(** X7: once [loading] is false it stays false, whatever happens next; in
    particular, when the user changes from one identity straight to
    another, the tasks of the previous user stay in [tasks], with
    [loading] false, while the only listener is already the new user's:
    they are replaced when the new listener delivers its first snapshot. *)
Theorem X7_loading_is_one_way (st : State) (es : list Event)
    (A B : User) (ts ts' : list Task.t) :
  (loading st = false → loading (run_hook st es).1 = false)
  ∧ (let switched :=
       run_hook initial [UserChanged (Some A); Snapshot ts; UserChanged (Some B)] in
     tasks switched.1 = ts
     ∧ loading switched.1 = false
     ∧ Repository.listeners [] switched.2 = [mkQuery "tasks" "userId" (uid B)])
  ∧ tasks (run_hook initial
             [UserChanged (Some A); Snapshot ts; UserChanged (Some B);
              Snapshot ts']).1 = ts'.
Proof.
  split; [apply loading_stays_false|]. split; [|done].
  simpl. split; [done|]. split; [done|].
  by destruct (decide (mkQuery "tasks" "userId" (uid A)
                       = mkQuery "tasks" "userId" (uid A))).
Qed.

Lemma X7_loading_is_one_way_witness :
  let t := Task.mk "t1" "Task A" "Desc" "General" medium "2025-01-01" false in
  loading (run_hook (mkState [t] false None None)
             [UserChanged (Some (mkUser "u1")); Snapshot []]).1 = false.
Proof.
  intros t.
  by apply (X7_loading_is_one_way (mkState [t] false None None)
              [UserChanged (Some (mkUser "u1")); Snapshot []]
              (mkUser "u1") (mkUser "u2") [] []).
Defined.

(** X8: what [addTask] writes for a user satisfies the live query the hook
    opens for that same user, in the same collection, and does not satisfy
    the query opened for a user with another identifier: a user's
    additions reach that user's own listener and nobody else's. *)
Theorem X8_own_additions_match_own_query (st : State) (u other : User)
    (written : Promise) (task : gmap string Value) :
  ∃ q data,
    (effect (Some u) st).2 = [onSnapshot q]
    ∧ (addTask (Some u) written task).2 = [addDoc (coll q) data]
    ∧ Repository.matches q data = true
    ∧ (uid other ≠ uid u →
       ∀ q', (effect (Some other) st).2 = [onSnapshot q'] →
             Repository.matches q' data = false).
Proof.
  eexists _, _. split; [done|]. split; [done|]. split.
  - apply bool_decide_eq_true. simpl. apply lookup_insert_eq.
  - intros Hne q' [= <-]. apply bool_decide_eq_false. simpl.
    rewrite lookup_insert_eq. congruence.
Qed.

(** X9: a task read from a snapshot has the fields of the document, and an
    [id]: the document's own [id] field when it has one, the document
    identifier otherwise. *)
Theorem X9_snapshot_task_fields (doc_id : string) (data : gmap string Value) :
  (∀ k, k ≠ "id" → Repository.task_of_doc doc_id data !! k = data !! k)
  ∧ (data !! "id" = None →
     Repository.task_of_doc doc_id data !! "id" = Some (VStr doc_id))
  ∧ (∀ v, data !! "id" = Some v →
     Repository.task_of_doc doc_id data !! "id" = Some v).
Proof.
  unfold Repository.task_of_doc. split; [|split].
  - intros k Hk. rewrite lookup_union_l; [done|]. by rewrite lookup_singleton_ne.
  - intros Hn. rewrite lookup_union_r; [|done]. apply lookup_singleton_eq.
  - intros v Hv. by apply lookup_union_Some_l.
Qed.

(** X10: a task created through the form and read back from a snapshot:
    it carries the document identifier as [id], the form's five fields
    as submitted, [completed] false and the creating user's identifier,
    and nothing else. *)
Theorem X10_created_task_read_back (u : User) (written : Promise)
    (t : TaskForm.NewTask) (doc_id : string) :
  ∃ data,
    (addTask (Some u) written (TaskFormInput.to_obj t)).2 = [addDoc "tasks" data]
    ∧ Repository.task_of_doc doc_id data =
        {[ "id" := VStr doc_id;
           "title" := VStr (TaskForm.new_title t);
           "description" := VStr (TaskForm.new_description t);
           "category" := VStr (TaskForm.new_category t);
           "priority" := VStr (priority_str (TaskForm.new_priority t));
           "dueDate" := VStr (TaskForm.new_dueDate t);
           "completed" := VBool false;
           "userId" := VStr (uid u) ]}.
Proof.
  eexists. split; [done|].
  apply map_eq. intros k. unfold Repository.task_of_doc, TaskFormInput.to_obj.
  destruct (decide (k = "id")) as [->|]; [done|].
  rewrite lookup_union_l by by rewrite lookup_singleton_ne.
  rewrite (lookup_insert_ne _ "id") by done.
  repeat (rewrite lookup_insert; case_decide; [subst; done|]).
  by rewrite !lookup_singleton_ne.
Qed.

End repository_data.

(** ** Trimming *)

Section trim_facts.

Lemma append_cons a s t : String a s +:+ t = String a (s +:+ t).
Proof. reflexivity. Qed.

Lemma append_nil_l t : "" +:+ t = t.
Proof. reflexivity. Qed.

Lemma append_nil_r s : s +:+ "" = s.
Proof. induction s as [|a s IH]; [done|]. by rewrite append_cons, IH. Qed.

Lemma append_assoc s t u : (s +:+ t) +:+ u = s +:+ (t +:+ u).
Proof. induction s as [|a s IH]; [done|]. by rewrite !append_cons, IH. Qed.

Lemma rev_app_append s t : String.rev_app s t = String.rev s +:+ t.
Proof.
  unfold String.rev. revert t. induction s as [|a s IH]; intros t; simpl; [done|].
  rewrite (IH (String a t)), (IH (String a "")), append_assoc. done.
Qed.

Lemma rev_cons a s : String.rev (String a s) = String.rev s +:+ String a "".
Proof. unfold String.rev at 1. simpl. apply rev_app_append. Qed.

Lemma rev_append s t : String.rev (s +:+ t) = String.rev t +:+ String.rev s.
Proof.
  induction s as [|a s IH].
  - by rewrite append_nil_l, append_nil_r.
  - by rewrite append_cons, !rev_cons, IH, append_assoc.
Qed.

Lemma rev_involutive s : String.rev (String.rev s) = s.
Proof.
  induction s as [|a s IH]; [done|].
  by rewrite rev_cons, rev_append, IH.
Qed.

Lemma trimStart_starts_black s : starts_black (Js.trimStart s).
Proof.
  induction s as [|a s IH]; simpl; [done|].
  by destruct (Js.is_white a) eqn:Ha.
Qed.

Lemma trimStart_id s : starts_black s → Js.trimStart s = s.
Proof. destruct s as [|a s]; simpl; [done|]. by intros ->. Qed.

Lemma trimStart_snoc s a :
  Js.is_white a = false →
  ∃ y, Js.trimStart (s +:+ String a "") = y +:+ String a "".
Proof.
  intros Ha. induction s as [|b s IH].
  - exists "". simpl. by rewrite Ha.
  - rewrite append_cons. simpl. destruct (Js.is_white b); [exact IH|].
    by exists (String b s).
Qed.

Lemma trimEnd_starts_black s : starts_black s → starts_black (Js.trimEnd s).
Proof.
  destruct s as [|a s]; [done|]. simpl. intros Ha. unfold Js.trimEnd.
  rewrite rev_cons.
  destruct (trimStart_snoc (String.rev s) a Ha) as [y ->].
  by rewrite rev_append.
Qed.

Lemma trimEnd_idem s : Js.trimEnd (Js.trimEnd s) = Js.trimEnd s.
Proof.
  unfold Js.trimEnd. rewrite rev_involutive.
  by rewrite (trimStart_id _ (trimStart_starts_black _)).
Qed.

Lemma trim_idem s : Js.trim (Js.trim s) = Js.trim s.
Proof.
  unfold Js.trim.
  rewrite (trimStart_id (Js.trimEnd (Js.trimStart s))).
  - apply trimEnd_idem.
  - apply trimEnd_starts_black, trimStart_starts_black.
Qed.

End trim_facts.

(** ** The create form, continued *)

Section form_more.
Import TaskForm.

Lemma validateForm_rejects st :
  (validateForm st).2 = false ↔
    String.length (Js.trim (title st)) < 3
    ∨ String.length (Js.trim (description st)) < 10
    ∨ dueDate st = "".
Proof.
  rewrite <- not_true_iff_false, validateForm_accepts.
  destruct (decide (dueDate st = "")) as [Hd|Hd]; [tauto|].
  split.
  - intros H.
    destruct (decide (String.length (Js.trim (title st)) < 3)); [tauto|].
    destruct (decide (String.length (Js.trim (description st)) < 10)); [tauto|].
    exfalso. apply H. repeat split; [lia | lia | done].
  - intros [? | [? | ?]] (? & ? & ?); done || lia.
Qed.

(** X11: a create-form submission with a trimmed title shorter than 3
    characters, a trimmed description shorter than 10, or an empty due date
    never calls [onSubmit]; it keeps every field as entered and leaves at
    least one validation message in [errors]. *)
Theorem X11_invalid_form_is_not_submitted (today : string)
    (onSubmit : NewTask → Promise) (st : State) :
  String.length (Js.trim (title st)) < 3
  ∨ String.length (Js.trim (description st)) < 10
  ∨ dueDate st = "" →
  let st' := (handleSubmit today onSubmit st).1 in
  (handleSubmit today onSubmit st).2 = []
  ∧ title st' = title st
  ∧ description st' = description st
  ∧ category st' = category st
  ∧ priority st' = priority st
  ∧ dueDate st' = dueDate st
  ∧ isSubmitting st' = isSubmitting st
  ∧ errors st' = (validateForm st).1
  ∧ errors st' ≠ ∅.
Proof.
  intros Hbad%validateForm_rejects st'. subst st'. unfold handleSubmit.
  destruct (validateForm st) as [newErrors valid] eqn:Hv.
  cbn [fst snd] in *. subst valid. cbn [negb fst snd].
  cbn [title description category priority dueDate isSubmitting errors].
  do 8 (split; [reflexivity|]).
  intros ->. unfold validateForm in Hv. injection Hv as H1 H2.
  rewrite H1 in H2. discriminate H2.
Qed.

Lemma X11_invalid_form_is_not_submitted_witness :
  let st := mkState "ab" "A valid description" "Work" high "2025-12-31" ∅ false in
  (handleSubmit "2026-01-15" (λ _, Resolves) st).2 = []
  ∧ title (handleSubmit "2026-01-15" (λ _, Resolves) st).1 = "ab".
Proof.
  intros st.
  destruct (X11_invalid_form_is_not_submitted "2026-01-15" (λ _, Resolves) st)
    as (H1 & H2 & _).
  - left. vm_compute. lia.
  - split; [exact H1 | exact H2].
Defined.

----

Spot every line in the entries that includes the word "TaskFormInput", and copy each one out.

#### Exercise response:
    (addTask (Some u) written (TaskFormInput.to_obj t)).2 = [addDoc "tasks" data]
  apply map_eq. intros k. unfold Repository.task_of_doc, TaskFormInput.to_obj.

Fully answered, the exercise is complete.